A segunda fase da experiência consistiu em identificar o mecanismo molecular responsável por este efeito protector. Mais precisamente, os cientistas analisaram o que acontecia ao nível dos chamados "receptores A2A da adenosina", presentes à superfície dos neurónios e que se sabe serem alvos da cafeína no cérebro.
Estes receptores, que regulam a libertação de certos neurotransmissores, são considerados como um potencial alvo terapêutico no caso da depressão, da toxicodependência e da doença de Parkinson. E justamente, um estudo realizado nos EUA em doentes com Parkinson já mostrara que um composto capaz de bloquear esses receptores A2A, a istradefilina, produzia melhorias significativas do estado mental dos doentes.
Esta não era a única pista, referiu ao PÚBLICO Rodrigo Cunha: “A minha colega e amiga Luísa Lopes (do Instituto de Medicina Molecular em Lisboa) já tinha mostrado que, no rato, o bloqueio [desses] receptores confere um benefício terapêutico face à deterioração cognitiva resultante de uma separação maternal durante a infância.”
De facto, quando a equipa administrou istradefilina a ratinhos deprimidos, em apenas três semanas “o fármaco foi capaz de reverter os efeitos provocados pela exposição inicial ao stress crónico imprevisível e os animais [tornaram-se] semelhantes aos ratinhos saudáveis”, frisa Rodrigo Cunha. Ou seja, não só a cafeína tinha um efeito preventivo contra a depressão, mas o bloqueio selectivo dos receptores A2A pelo fármaco permitiu cancelar os sintomas depressivos já manifestos.

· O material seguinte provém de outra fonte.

Lemma reduce_clean :
  (forall s st, wf (symbols st) -> defined_before_use (known_symbols st) s ->
     exists v st', reduce_statement s st = Some (v, st')
                   /\ clean_post st st' (assigned s))
  /\ (forall sl st, wf (symbols st) ->
       defined_before_use_list (known_symbols st) sl ->
       exists v st', reduce_statement_list sl st = Some (v, st')
                     /\ clean_post st st' (assigned_list sl))
  /\ (forall eb st, wf (symbols st) ->
       defined_before_use_elif (known_symbols st) eb ->
       exists v st', reduce_elif_block eb st = Some (v, st')
                     /\ clean_post st st' (assigned_elif eb))
  /\ (forall el st, wf (symbols st) ->
       defined_before_use_else (known_symbols st) el ->
       exists v st', reduce_else_block el st = Some (v, st')
                     /\ clean_post st st' (assigned_else el)).
Proof.
  apply derivation_mutind.
  - (* assignment *)
    intros ident e st Hwf Hsub. simpl in *. run_condition e st Hwf.
    destruct (assignment_statement_spec ident c st Hwf) as (st' & -> & Hpost & _).
    by eexists _, _.
  - (* if *)
    intros cond body IHb st Hwf [Hsub Hbody]. simpl.
    run_condition cond st Hwf. run_part IHb st b st1 Hp1.
    by eexists _, _.
  - (* if, elif, else *)
    intros cond body IHb elifs IHei els IHel st Hwf (Hsub & Hbody & Hei & Hel).
    simpl. run_condition cond st Hwf. run_part IHb st b st1 Hp1.
    pose proof Hp1 as (Hwf1 & Hk1 & _).
    rewrite <-Hk1 in Hei, Hel.
    run_part IHei st1 ei st2 Hp2. pose proof Hp2 as (Hwf2 & Hk2 & _).
    rewrite <-Hk2 in Hel.
    run_part IHel st2 el st3 Hp3.
    eexists _, _. split; [done|].
    eapply clean_post_trans; [|exact Hp3].
    eapply clean_post_trans; [exact Hp1|exact Hp2].
  - (* if, elif *)
    intros cond body IHb elifs IHei st Hwf (Hsub & Hbody & Hei).
    simpl. run_condition cond st Hwf. run_part IHb st b st1 Hp1.
    pose proof Hp1 as (Hwf1 & Hk1 & _). rewrite <-Hk1 in Hei.
    run_part IHei st1 ei st2 Hp2.
    eexists _, _. split; [done|].
    eapply clean_post_trans; [exact Hp1|exact Hp2].
  - (* if, else *)
    intros cond body IHb els IHel st Hwf (Hsub & Hbody & Hel).
    simpl. run_condition cond st Hwf. run_part IHb st b st1 Hp1.
    pose proof Hp1 as (Hwf1 & Hk1 & _). rewrite <-Hk1 in Hel.
    run_part IHel st1 el st2 Hp2.
    eexists _, _. split; [done|].
    eapply clean_post_trans; [exact Hp1|exact Hp2].
  - (* while *)
    intros cond body IHb st Hwf [Hsub Hbody]. simpl.
    run_condition cond st Hwf. run_part IHb st b st1 Hp1.
    by eexists _, _.
  - (* break *)
    intros st Hwf _. simpl. eexists _, _. split; [done|].
    by apply clean_post_refl.
  - (* statement_list statement *)
    intros sl IHsl s IHs st Hwf [Hsl Hs]. simpl.
    run_part IHsl st v1 st1 Hp1. pose proof Hp1 as (Hwf1 & Hk1 & _).
    rewrite <-Hk1 in Hs. run_part IHs st1 v2 st2 Hp2.
    eexists _, _. split; [done|].
    eapply clean_post_trans; [exact Hp1|exact Hp2].
  - (* statement *)
    intros s IHs st Hwf Hs. simpl. by apply IHs.
  - (* elif_block ELIF ... *)
    intros eb IHeb cond body IHb st Hwf (Heb & Hsub & Hbody). simpl.
    run_part IHeb st v1 st1 Hp1. pose proof Hp1 as (Hwf1 & Hk1 & _).
    rewrite <-Hk1 in Hsub, Hbody.
    run_condition cond st1 Hwf1. run_part IHb st1 b st2 Hp2.
    eexists _, _. split; [done|].
    eapply clean_post_trans; [exact Hp1|exact Hp2].
  - (* ELIF ... *)
    intros cond body IHb st Hwf [Hsub Hbody]. simpl.
    run_condition cond st Hwf. run_part IHb st b st1 Hp1.
    by eexists _, _.
  - (* ELSE ... *)
    intros body IHb st Hwf Hbody. simpl. run_part IHb st b st1 Hp1.
    by eexists _, _.
Qed.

“[Tanto quanto sei], este é o primeiro estudo que avalia o efeito do consumo regular de cafeína em modificações de humor causadas por stress crónico”, disse-nos ainda Rodrigo Cunha. “Julgo também ser este o primeiro estudo a apresentar [provas] experimentais de que o bloqueio parcial dos receptores A2A para a adenosina é o provável mecanismo de acção da cafeína na prevenção da deterioração do humor resultante da exposição ao stress crónico. Finalmente, é a primeira demonstração causal de que o bloqueio de receptores A2A para a adenosina confere um benefício terapêutico em animais com modificações do humor.”
“Os anti-depressivos disponíveis têm uma eficiência limitada e representam um custo sócio-económico significativo”, diz-nos ainda o cientista. Por isso, os bloqueadores de receptores A2A para a adenosina "poderão representar uma nova oportunidade terapêutica.” E embora ainda seja necessário realizar ensaios clínicos com o fármaco em questão, “a transposição para a prática clínica pode ser bastante rápida (…) porque estamos perante um fármaco seguro, já utilizado nos EUA e no Japão para o tratamento da doença de Parkinson”.